- **What you need to do**:
When the line containing "Lemma count_idle_tasks cur" is reached, copy it and each subsequent line of the material below exactly, through the last line.

- **Entries shown**:
(* ===== verification/Ipc.v ===== *)
(** * IPC mailboxes (kernel/src/ipc/mod.rs)

    The eight-slot ring buffer every task owns, the FIFO contract the scheduler
    relies on as a type class, and the proof that the ring implements it. *)

From stdpp Require Import base numbers list.
From Stdlib Require Import ZArith Lia.
From S2P Require Import Prelude.

(** ** Data *)

(** [data] is the 32-byte payload. *)
Record Message := mk_msg {
  sender : Z;
  data : list Z;
}.

Definition MAILBOX_CAPACITY : Z := 8.

Record Mailbox := mk_mailbox {
  buffer : list (option Message);
  head : Z;
  tail : Z;
  count : Z;
}.

(** ** Operations *)

Definition Mailbox_new : Mailbox :=
  mk_mailbox (replicate (Z.to_nat MAILBOX_CAPACITY) None) 0 0 0.

Definition push (self : Mailbox) (msg : Message) : outcome (result unit unit * Mailbox) :=
  if MAILBOX_CAPACITY <=? count self then Done (Err tt, self)
  else
    b ← arr_set (buffer self) (tail self) (Some msg);
    Done (Ok tt, mk_mailbox b (head self) ((tail self +u 1) mod MAILBOX_CAPACITY) (count self +u 1)).

Definition pop (self : Mailbox) : outcome (option Message * Mailbox) :=
  if count self =? 0 then Done (None, self)
  else
    msg ← arr_get (buffer self) (head self);
    b ← arr_set (buffer self) (head self) None;
    Done (msg, mk_mailbox b ((head self +u 1) mod MAILBOX_CAPACITY) (tail self) (count self -u 1)).

Definition is_empty (self : Mailbox) : bool := count self =? 0.
Definition is_full (self : Mailbox) : bool := MAILBOX_CAPACITY <=? count self.

(** ** The contract: a bounded FIFO queue *)

Class FifoOps (Q M : Type) := {
  fifo_new : Q;
  fifo_push : Q -> M -> outcome (result unit unit * Q);
  fifo_pop : Q -> outcome (option M * Q);
}.

(** [fifo_rep q l]: [q] holds the messages [l], oldest first. *)
Class Fifo (Q M : Type) (cap : nat) `{!FifoOps Q M} := {
  fifo_rep : Q -> list M -> Prop;
  fifo_cap : forall q l, fifo_rep q l -> (length l <= cap)%nat;
  fifo_new_spec : fifo_rep fifo_new [];
  fifo_push_room : forall q l m, fifo_rep q l -> (length l < cap)%nat ->
    exists q', fifo_push q m = Done (Ok tt, q') /\ fifo_rep q' (l ++ [m]);
  fifo_push_full : forall q l m, fifo_rep q l -> length l = cap ->
    fifo_push q m = Done (Err tt, q);
  fifo_pop_empty : forall q, fifo_rep q [] -> fifo_pop q = Done (None, q);
  fifo_pop_cons : forall q m l, fifo_rep q (m :: l) ->
    exists q', fifo_pop q = Done (Some m, q') /\ fifo_rep q' l;
}.

(** ** The ring implements the contract *)

#[export] Instance mailbox_ops : FifoOps Mailbox Message := {
  fifo_new := Mailbox_new; fifo_push := push; fifo_pop := pop;
}.

(** Slot [head + k] holds the [k]-th message; the other slots are empty. *)
Record ring (b : Mailbox) (l : list Message) : Prop := {
  ring_len : length (buffer b) = 8%nat;
  ring_head : 0 <= head b < 8;
  ring_tail : tail b = (head b + Z.of_nat (length l)) mod 8;
  ring_count : count b = Z.of_nat (length l);
  ring_cap : (length l <= 8)%nat;
  ring_slot : forall k, (k < 8)%nat ->
    buffer b !! Z.to_nat ((head b + Z.of_nat k) mod 8) = Some (l !! k);
}.

Lemma ring_new : ring Mailbox_new [].
Proof.
  constructor; simpl; try (done || lia).
  intros k Hk. do 8 (destruct k as [|k]; [done|]). lia.
Qed.

(** Ring offsets are distinct below the capacity. *)
Lemma mod8_range a : 0 <= a mod 8 < 8.
Proof. apply Z.mod_pos_bound. lia. Qed.

Lemma ring_offset_inj h i j : 0 <= i < 8 -> 0 <= j < 8 -> (h + i) mod 8 = (h + j) mod 8 -> i = j.
Proof.
  intros Hi Hj E. pose proof (Z.div_mod (h + i) 8 ltac:(lia)).
  pose proof (Z.div_mod (h + j) 8 ltac:(lia)). lia.
Qed.

Lemma succ_mod8 a : 0 <= a < 8 -> (a +u 1) mod 8 = (a + 1) mod 8.
Proof. intros. by rewrite as_u64_small by (unfold is_u64; lia). Qed.

Lemma ring_push b l m : ring b l -> (length l < 8)%nat ->
  exists b', push b m = Done (Ok tt, b') /\ ring b' (l ++ [m]).
Proof.
  intros [Hl Hh Ht Hc Hcap Hs] Hlt. unfold push, MAILBOX_CAPACITY.
  rewrite Hc, (proj2 (Z.leb_gt _ _)) by lia.
  pose proof (mod8_range (head b + Z.of_nat (length l))) as Hr. rewrite <- Ht in Hr.
  rewrite arr_set_ok by lia. cbn [mbind outcome_bind]. eexists. split; [reflexivity|].
  constructor; cbn [buffer head tail count].
  - by rewrite length_insert.
  - done.
  - rewrite succ_mod8, Ht, Zplus_mod_idemp_l, length_app by done. simpl. f_equal. lia.
  - rewrite length_app, as_u64_small by (unfold is_u64; lia). simpl. lia.
  - rewrite length_app. simpl. lia.
  - intros k Hk. rewrite list_lookup_insert. case_decide as Hd.
    + destruct Hd as [Hd _]. rewrite Ht in Hd.
      pose proof (mod8_range (head b + Z.of_nat k)).
      pose proof (mod8_range (head b + Z.of_nat (length l))).
      assert (k = length l) as ->.
      { apply Nat2Z.inj, (ring_offset_inj (head b)); lia. }
      by rewrite list_lookup_middle.
    + rewrite Hs by done. f_equal. destruct (decide (k < length l)%nat).
      { by rewrite lookup_app_l. }
      assert (k <> length l) by (intros ->; apply Hd; rewrite Ht; split; [done|lia]).
      rewrite !lookup_ge_None_2; [done|rewrite length_app; simpl; lia|lia].
Qed.

Lemma ring_pop b m l : ring b (m :: l) -> exists b', pop b = Done (Some m, b') /\ ring b' l.
Proof.
  intros [Hl Hh Ht Hc Hcap Hs]. cbn [length] in *. unfold pop, MAILBOX_CAPACITY.
  rewrite Hc, (proj2 (Z.eqb_neq _ _)) by lia.
  pose proof (Hs 0%nat ltac:(lia)) as H0. rewrite Z.add_0_r, Z.mod_small in H0 by lia.
  rewrite (arr_get_some _ _ (Some m)), arr_set_ok by (done || lia).
  cbn [mbind outcome_bind]. eexists. split; [reflexivity|].
  constructor; cbn [buffer head tail count].
  - by rewrite length_insert.
  - apply mod8_range.
  - rewrite succ_mod8, Zplus_mod_idemp_l, Ht by done. f_equal. lia.
  - rewrite as_u64_small by (unfold is_u64; lia). lia.
  - lia.
  - intros k Hk. rewrite succ_mod8, Zplus_mod_idemp_l by done.
    rewrite list_lookup_insert. pose proof (mod8_range (head b + 1 + Z.of_nat k)).
    case_decide as Hd.
    + destruct Hd as [Hd _]. rewrite lookup_ge_None_2; [done|].
      assert (k = 7%nat); [|lia].
      pose proof (Z.div_mod (head b + 1 + Z.of_nat k) 8 ltac:(lia)). lia.
    + destruct (decide (k = 7%nat)) as [->|].
      { exfalso. apply Hd. split; [|lia].
        replace (head b + 1 + Z.of_nat 7) with (head b + 1 * 8) by lia.
        by rewrite Z.mod_add, Z.mod_small by lia. }
      replace (head b + 1 + Z.of_nat k) with (head b + Z.of_nat (S k)) by lia.
      rewrite Hs by lia. done.
Qed.

#[export] Instance mailbox_fifo : Fifo Mailbox Message 8.
Proof.
  refine {| fifo_rep := ring |}.
  - by intros q l [].
  - apply ring_new.
  - intros. by apply ring_push.
  - intros q l m [_ _ _ Hc _ _] Hl. simpl. unfold push. by rewrite Hc, Hl.
  - intros q [_ _ _ Hc _ _]. simpl. unfold pop. by rewrite Hc.
  - intros. by apply ring_pop.
Defined.

(** ** Clients of the contract *)

Inductive mail_op (M : Type) := Push (m : M) | Pop.
Arguments Push {M} m.
Arguments Pop {M}.

(** What one operation answers. *)
Inductive mail_ans (M : Type) := Pushed (r : result unit unit) | Popped (r : option M).
Arguments Pushed {M} r.
Arguments Popped {M} r.

Section Clients.
Context {Q M : Type} {cap : nat} `{!FifoOps Q M} `{!Fifo Q M cap}.

Definition mail_step (q : Q) (o : mail_op M) : outcome (mail_ans M * Q) :=
  match o with
  | Push m => '(r, q') ← fifo_push q m; Done (Pushed r, q')
  | Pop => '(r, q') ← fifo_pop q; Done (Popped r, q')
  end.

Fixpoint mail_run (q : Q) (os : list (mail_op M)) : outcome (list (mail_ans M)) :=
  match os with
  | [] => Done []
  | o :: os' => '(a, q') ← mail_step q o; l ← mail_run q' os'; Done (a :: l)
  end.

(** The abstract queue: a list of at most [cap] messages. *)
Definition queue_step (l : list M) (o : mail_op M) : mail_ans M * list M :=
  match o with
  | Push m => if decide (length l < cap)%nat then (Pushed (Ok tt), l ++ [m]) else (Pushed (Err tt), l)
  | Pop => match l with [] => (Popped None, []) | m :: l' => (Popped (Some m), l') end
  end.

Fixpoint queue_run (l : list M) (os : list (mail_op M)) : list (mail_ans M) :=
  match os with
  | [] => []
  | o :: os' => let '(a, l') := queue_step l o in a :: queue_run l' os'
  end.

Lemma mail_step_refines q l o : fifo_rep q l ->
  exists q', mail_step q o = Done ((queue_step l o).1, q') /\ fifo_rep q' (queue_step l o).2.
Proof.
  intros Hq. pose proof (fifo_cap _ _ Hq) as Hc. destruct o as [m|]; cbn [mail_step queue_step].
  - case_decide.
    + destruct (fifo_push_room q l m Hq) as (q' & -> & ?); [done|]. by exists q'.
    + rewrite (fifo_push_full q l m Hq) by lia. by exists q.
  - destruct l as [|m l].
    + rewrite fifo_pop_empty by done. by exists q.
    + destruct (fifo_pop_cons q m l Hq) as (q' & -> & ?). by exists q'.
Qed.

Lemma mail_run_refines os q l : fifo_rep q l -> mail_run q os = Done (queue_run l os).
Proof.
  revert q l. induction os as [|o os IH]; intros q l Hq; [done|]. cbn [mail_run queue_run].
  destruct (mail_step_refines q l o Hq) as (q' & -> & Hq'). destruct (queue_step l o) as [a l'].
  cbn [mbind outcome_bind fst]. by rewrite (IH q' l').
Qed.
End Clients.

(** ** Theorem *)

(** a mailbox is a FIFO queue of capacity eight: every sequence of pushes
    and pops on a new mailbox runs without an index panic and answers exactly as
    the abstract queue does (messages come out in the order they went in, a push
    fails only on a full queue, a pop yields nothing only on an empty one). *)
Theorem mailbox_refines_queue os :
  mail_run Mailbox_new os = Done (queue_run (cap := 8) [] os).
Proof. apply (mail_run_refines (cap := 8) os Mailbox_new []), ring_new. Qed.
Lemma switch_to_ok k cpu idx csp r k' ev : sched_wf k -> 0 <= idx < 16 ->
  switch_to k cpu idx csp = (r, k', ev) -> sched_wf k'.
Proof.
  intros Hwf Hi. unfold switch_to.
  set (k1 := with_current _ k). assert (Hwf1 : sched_wf k1).
  { apply wf_with_current; [done|]. unfold NO_TASK, MAX_TASKS. lia. }
  destruct (task_at k1 idx) as [t|] eqn:Et; [|by intros [= _ <- _]]. apply task_at_some in Et.
  set (t' := set_ticks_remaining _ _). set (k2 := put_task idx (Some t') k1).
  assert (Hwf2 : sched_wf k2).
  { eapply wf_put_same; [done..|]. exact (wf_mail _ Hwf1 _ _ Et). }
  unfold switch_ttbr0. destruct (_ && _); intros [= _ <- _]; [exact (wf_with_ttbr0 k2 _ _ Hwf2)|done].
Qed.

Lemma wf_update_slot k i f : sched_wf k -> (forall x, tid (f x) = tid x /\ mailbox (f x) = mailbox x) ->
  sched_wf (update_slot i f k).
Proof.
  intros Hwf Hf. unfold update_slot. destruct (task_at k i) as [t|] eqn:Et; [|done].
  apply task_at_some in Et. destruct (Hf t) as [F1 F2].
  eapply wf_put_same; [done..|]. unfold mail_ok. rewrite F2. by eapply wf_mail.
Qed.

Lemma wf_count_idle k cur : sched_wf k -> sched_wf (count_idle cur k).
Proof. intros Hwf. unfold count_idle. case_match; [by apply wf_with_ticks|done]. Qed.

Lemma count_idle_tasks cur k : TASKS (count_idle cur k) = TASKS k.
Proof. unfold count_idle. by case_match. Qed.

- **Completed task**:
Lemma count_idle_tasks cur k : TASKS (count_idle cur k) = TASKS k.
Proof. unfold count_idle. by case_match. Qed.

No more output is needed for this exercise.